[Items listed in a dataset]
Lemma stdio_read_ok s b n :
  0 < buf (sf s) -> 0 <= buf_size (sf s) -> rpos (sf s) = rend (sf s) ->
  0 < n < 2 ^ 64 -> wf_mem (sm s) ->
  (forall x, in_area (sf s) x -> ~ b <= x < b + n) ->
  exists k s' p e fl, __stdio_read s b n = Some (k, s') /\
    0 <= k <= n /\ serr s' = serr s /\ wf_mem (sm s') /\
    (forall x, ~ b <= x < b + n -> ~ in_buffer (sf s) x -> sm s' x = sm s x) /\
    sf s' = with_r (with_flags (sf s) fl) p e /\
    (k < n -> p = e) /\
      (p = rpos (sf s) /\ e = rend (sf s) \/
       buf (sf s) <= p <= e /\ e <= buf (sf s) + buf_size (sf s)) /\
    rest (se s) = bytes_at (sm s') b (Z.to_nat k) ++ ahead s' ++ rest (se s') /\
    (0 < k /\ fl = flags (sf s) \/
     fl = Z.lor (flags (sf s)) F_EOF /\ ahead s' = [] /\ rest (se s') = [] \/
     k = 0 /\ fl = Z.lor (flags (sf s)) F_ERR /\ ahead s' = []).
Proof.
  intros Hb Hz Hr Hn Hwf Hout. unfold __stdio_read.
  set (z := buf_size (sf s)) in *. set (B := buf (sf s)) in *.
  set (n0 := u64 _).
  assert (Hn0 : z = 0 /\ n0 = n \/ z <> 0 /\ n0 = n - 1).
  { unfold n0. destruct (Z.eqb_spec z 0); cbn [negb b2z]; rewrite u64_small; lia. }
  clearbody n0. set (N := if n0 =? 0 then z else n0 + z).
  assert (HN : 0 < N <= n0 + z) by (unfold N; destruct (Z.eqb_spec n0 0); lia).
  pose proof (readv_ok (se s) N (proj1 HN)) as HK.
  destruct (sys_readv (se s) N) as [[d|] k].
  2: { exists 0. eexists. exists (rpos (sf s)), (rend (sf s)), (Z.lor (flags (sf s)) F_ERR).
       split; [reflexivity|]. cbn [sm serr se sf on_file with_kernel].
       assert (HA : ahead (on_file (fun f => raise f F_ERR) (with_kernel s k)) = []).
       { unfold ahead. cbn. now rewrite Hr, Z.sub_diag. }
       rewrite HA. cbn [Z.to_nat bytes_at app]. repeat split; auto; try lia; apply Hwf. }
  destruct HK as (Hd & Hby & Hrest & Heof).
  set (m1 := upd_list (upd_list (sm s) b (firstn (Z.to_nat n0) d)) B (skipn (Z.to_nat n0) d)).
  assert (Hwf1 : wf_mem m1).
  { unfold m1. rewrite <- (firstn_skipn (Z.to_nat n0) d) in Hby. apply Forall_app in Hby.
    apply upd_list_wf; [apply upd_list_wf|]; tauto. }
  assert (Hm1 : forall x, ~ b <= x < b + n -> ~ B <= x < B + z -> m1 x = sm s x).
  { intros x Hx Hx'. unfold m1. rewrite upd_list_out, upd_list_out; [reflexivity| |].
    all: rewrite ?length_firstn, ?length_skipn; lia. }
  assert (HB : bytes_at m1 b (length (firstn (Z.to_nat n0) d)) = firstn (Z.to_nat n0) d).
  { rewrite <- (bytes_at_upd (sm s) b (firstn (Z.to_nat n0) d)) at 2.
    apply bytes_at_ext. intros x Hx. apply upd_list_out. rewrite length_skipn, length_firstn in *.
    intros Hx'. apply (Hout x); unfold in_area, UNGET; fold B z; lia. }
  set (s1 := on_mem _ (with_kernel s k)).
  destruct (Z.leb_spec (Z.of_nat (length d)) 0).
  { destruct d; [|cbn [length] in *; lia]. specialize (Heof eq_refl).
    exists 0. eexists. exists (rpos (sf s)), (rend (sf s)), (Z.lor (flags (sf s)) F_EOF).
    split; [reflexivity|]. cbn [sm serr se sf on_file on_mem s1 with_kernel].
    match goal with |- context [ahead ?x] => assert (HA : ahead x = []) end.
    { unfold ahead. cbn. now rewrite Hr, Z.sub_diag. }
    rewrite HA. cbn [app] in Hrest. cbn [Z.to_nat bytes_at app]. rewrite <- Hrest.
    repeat split; auto; try lia; try apply Hwf1. }
  destruct (Z.leb_spec (Z.of_nat (length d)) n0).
  { exists (Z.of_nat (length d)), s1, (rpos (sf s)), (rend (sf s)), (flags (sf s)).
    split; [reflexivity|].
    assert (HA : ahead s1 = []) by (unfold ahead; cbn; now rewrite Hr, Z.sub_diag).
    rewrite HA, Nat2Z.id. cbn [app]. rewrite firstn_all2 in HB by lia. cbn [sm serr se sf on_mem s1 with_kernel].
    fold m1. rewrite HB. split; [lia|]. split; [reflexivity|].
    split; [assumption|]. split; [exact Hm1|]. split; [now destruct (sf s)|].
    split; [intros _; exact Hr|]. split; [now left|]. split; [assumption|]. left.
    split; [lia|reflexivity]. }
  assert (Hz0 : z <> 0 /\ n0 = n - 1) by (unfold N in HN; destruct (Z.eqb_spec n0 0); lia).
  replace (z =? 0) with false by lia.
  set (c := m1 B).
  assert (Hsk : skipn (Z.to_nat n0) d = c :: bytes_at m1 (B + 1) (length d - Z.to_nat n0 - 1)).
  { unfold c. rewrite <- (bytes_at_upd (upd_list (sm s) b (firstn (Z.to_nat n0) d)) B
                           (skipn (Z.to_nat n0) d)).
    fold m1. rewrite length_skipn.
    replace (length d - Z.to_nat n0)%nat with (S (length d - Z.to_nat n0 - 1)) at 1 by lia.
    reflexivity. }
  eexists n, _, (B + 1), (B + (Z.of_nat (length d) - n0)), (flags (sf s)).
  split; [reflexivity|]. cbn [sm serr se sf on_file on_mem s1 with_kernel rpos with_r].
  fold B m1 c. split; [lia|]. split; [reflexivity|].
  split; [apply mset_wf; [assumption|apply Hwf1]|].
  split; [intros x Hx Hx'; rewrite mset_ne by lia; now apply Hm1|].
  split; [now destruct (sf s)|]. split; [lia|]. split; [right; lia|]. split; [|left; split; [lia|reflexivity]].
  set (tl := bytes_at m1 (B + 1) (length d - Z.to_nat n0 - 1)) in *.
  match goal with |- context [ahead ?x] => assert (HA : ahead x = tl) end.
  { unfold ahead. cbn [sm sf on_file on_mem s1 with_kernel rpos rend with_r].
    fold B m1 c. replace (Z.to_nat _) with (length d - Z.to_nat n0 - 1)%nat by lia.
    apply bytes_at_ext. intros x Hx. apply mset_ne.
    intros ->. apply (Hout (b + n - 1)); unfold in_area, UNGET; fold B z; lia. }
  rewrite HA, Hrest. clearbody tl.
  assert (Hd' : d = firstn (Z.to_nat n0) d ++ c :: tl) by (rewrite <- Hsk; now rewrite firstn_skipn).
  rewrite Hd' at 1. replace (Z.to_nat n) with (Z.to_nat n0 + 1)%nat by lia.
  rewrite bytes_at_app, <- !app_assoc. f_equal.
  - rewrite <- HB at 1. rewrite length_firstn, Nat.min_l by lia. apply bytes_at_ext.
    intros x Hx. symmetry. apply mset_ne. lia.
  - cbn [bytes_at app]. f_equal. rewrite Z2Nat.id by lia.
    replace (b + n0) with (b + n - 1) by lia. now rewrite mset_eq.
Qed.

#[export] Instance fd_source : Source K.
Proof.
  refine {| remaining := fun s => rest (se s); keeps := fun _ => False; sound := fun _ => True |}.
  - intros s s' _ -> _. reflexivity.
  - intros s b n _ Hb Hz Hr Hn Hwf Hout _.
    destruct (stdio_read_ok s b n) as (k & s' & p & e & fl & HR); try assumption.
    { intros x Hx. now apply Hout. }
    exists k, s', p, e, fl. tauto.
Defined.
End Descriptor.

(** ** A block of memory keeps the promise *)

Section Block.
(** [L] bytes at [D]. *)
Variables (D L : Z).

Definition block_ok (c : mcookie) : Prop :=
  m_buf c = D /\ m_len c = L /\ 0 <= m_pos c /\ 0 <= L <= m_size c.

Definition block_rest (s : st mcookie) : list Z :=
  bytes_at (sm s) (D + m_pos (se s)) (Z.to_nat (L - m_pos (se s))).

Lemma mread_ok s b n :
  block_ok (se s) -> 0 < buf (sf s) -> 0 <= buf_size (sf s) -> rpos (sf s) = rend (sf s) ->
  0 < n < 2 ^ 64 -> wf_mem (sm s) ->
  (forall x, in_area (sf s) x -> ~ D <= x < D + L /\ ~ b <= x < b + n) ->
  (forall x, b <= x < b + n -> ~ D <= x < D + L) ->
  exists k s' p e fl, mread s b n = Some (k, s') /\ block_ok (se s') /\
    0 <= k <= n /\ serr s' = serr s /\ wf_mem (sm s') /\
    (forall x, ~ b <= x < b + n -> ~ in_buffer (sf s) x -> sm s' x = sm s x) /\
    sf s' = with_r (with_flags (sf s) fl) p e /\
    (k < n -> p = e) /\
      (p = rpos (sf s) /\ e = rend (sf s) \/
       buf (sf s) <= p <= e /\ e <= buf (sf s) + buf_size (sf s)) /\
    block_rest s = bytes_at (sm s') b (Z.to_nat k) ++ ahead s' ++ block_rest s' /\
    (0 < k /\ fl = flags (sf s) \/
     fl = Z.lor (flags (sf s)) F_EOF /\ ahead s' = [] /\ block_rest s' = [] \/
     k = 0 /\ fl = Z.lor (flags (sf s)) F_ERR /\ ahead s' = []).
Proof.
  intros (HD & HL & Hp & HLs) Hb Hz Hr Hn Hwf Hout Hdst.
  set (pos := m_pos (se s)) in *. set (rem := if L <? pos then 0 else L - pos).
  set (k := Z.min rem n). set (fl := if rem <? n then Z.lor (flags (sf s)) F_EOF else flags (sf s)).
  set (j := Z.min (rem - k) (buf_size (sf s))).
  set (m1 := mcopy (sm s) b (D + pos) k).
  set (m2 := mcopy m1 (buf (sf s)) (D + (pos + k)) j).
  set (s' := mkst m2 (with_r (with_flags (sf s) fl) (buf (sf s)) (buf (sf s) + j))
                  (mkmcookie (pos + k + j) L (m_size (se s)) D (m_mode (se s))) (serr s)).
  assert (HE : mread s b n = Some (k, s')).
  { unfold mread. rewrite HL. fold pos rem. unfold s', m2, m1, j, fl, k.
    destruct (Z.ltb_spec rem n); [rewrite (Z.min_l rem n) by lia|rewrite (Z.min_r rem n) by lia];
      unfold on_cookie, on_mem, on_file, with_pos, raise; cbn; fold pos; rewrite ?HL, ?HD;
      [reflexivity|].
    now destruct (sf s). }
  assert (Hrem : 0 <= rem /\ Z.to_nat rem = Z.to_nat (L - pos) /\ (rem = 0 \/ rem = L - pos))
    by (unfold rem; destruct (Z.ltb_spec L pos); lia).
  assert (Hfl : fl = flags (sf s) /\ n <= rem \/ fl = Z.lor (flags (sf s)) F_EOF /\ rem < n)
    by (unfold fl; destruct (Z.ltb_spec rem n); auto).
  clearbody rem fl.
  assert (Hm1 : forall x, ~ b <= x < b + n -> m1 x = sm s x) by (intros; apply mcopy_out; lia).
  assert (Hm2 : forall x, ~ in_buffer (sf s) x -> m2 x = m1 x).
  { intros x Hx. apply mcopy_out. unfold in_buffer in Hx. lia. }
  assert (Hblk : forall x, D <= x < D + L -> m2 x = sm s x).
  { intros x Hx. rewrite Hm2, Hm1; [reflexivity| |].
    - intros Hx'. now apply (Hdst x).
    - intros Hx'. destruct (Hout x) as [Hno _]; [unfold in_area, in_buffer, UNGET in *|]; lia. }
  assert (Hk : bytes_at m2 b (Z.to_nat k) = bytes_at (sm s) (D + pos) (Z.to_nat k)).
  { transitivity (bytes_at m1 b (Z.to_nat k)).
    - apply bytes_at_ext. intros x Hx. apply Hm2. intros Hx'.
      destruct (Hout x) as [_ Hno]; [unfold in_area, in_buffer, UNGET in *|]; lia.
    - unfold m1. replace k with (Z.of_nat (Z.to_nat k)) at 1 by lia. apply bytes_at_mcopy. }
  assert (HA : ahead s' = bytes_at (sm s) (D + (pos + k)) (Z.to_nat j)).
  { unfold ahead. cbn. replace (buf (sf s) + j - buf (sf s)) with j by lia.
    transitivity (bytes_at m1 (D + (pos + k)) (Z.to_nat j)).
    - unfold m2. replace j with (Z.of_nat (Z.to_nat j)) at 1 by lia. apply bytes_at_mcopy.
    - apply bytes_at_ext. intros x Hx. apply Hm1. intros Hx'. apply (Hdst x); lia. }
  assert (HR : block_rest s' = bytes_at (sm s) (D + (pos + k + j)) (Z.to_nat (rem - k - j))).
  { unfold block_rest. cbn. replace (Z.to_nat (L - (pos + k + j))) with (Z.to_nat (rem - k - j)) by lia.
    apply bytes_at_ext. intros x Hx. apply Hblk. lia. }
  exists k, s', (buf (sf s)), (buf (sf s) + j), fl. split; [assumption|].
  split; [repeat split; cbn; lia|]. split; [lia|]. split; [reflexivity|].
  split; [now apply mcopy_wf, mcopy_wf|].
  split; [intros x Hx Hx'; cbn; now rewrite Hm2, Hm1|]. split; [reflexivity|]. split; [lia|].
  split; [lia|]. cbn [sm s']. split.
  - rewrite Hk, HA, HR. unfold block_rest. fold pos.
    replace (Z.to_nat (L - pos)) with (Z.to_nat k + (Z.to_nat j + Z.to_nat (rem - k - j)))%nat by lia.
    rewrite !bytes_at_app. f_equal. f_equal; f_equal; lia.
  - destruct Hfl as [[-> Hfl]|[-> Hfl]]; [left; split; [lia|reflexivity]|]. right. left.
    rewrite HA, HR. replace (Z.to_nat j) with 0%nat by lia.
    replace (Z.to_nat (rem - k - j)) with 0%nat by lia. auto.
Qed.

Definition block_source : Source mcookie.
Proof.
  refine {| remaining := block_rest; keeps := fun x => D <= x < D + L; sound := block_ok |}.
  - intros s s' (_ & _ & Hp & _) HE Hx. unfold block_rest. rewrite HE. apply bytes_at_ext.
    intros x Hx'. apply Hx. lia.
  - apply mread_ok.
Defined.
End Block.

(** ** Taking bytes from a stream *)

Section Input.
Context {E : Type} `{Source E}.
Implicit Types (s : st E) (d : list Z).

### TASK DETAILS
Each line from the one containing "Section Input." to the close of the records must appear in the output exactly, and no other line.

### TASK OUTPUT
Section Input.
Context {E : Type} `{Source E}.
Implicit Types (s : st E) (d : list Z).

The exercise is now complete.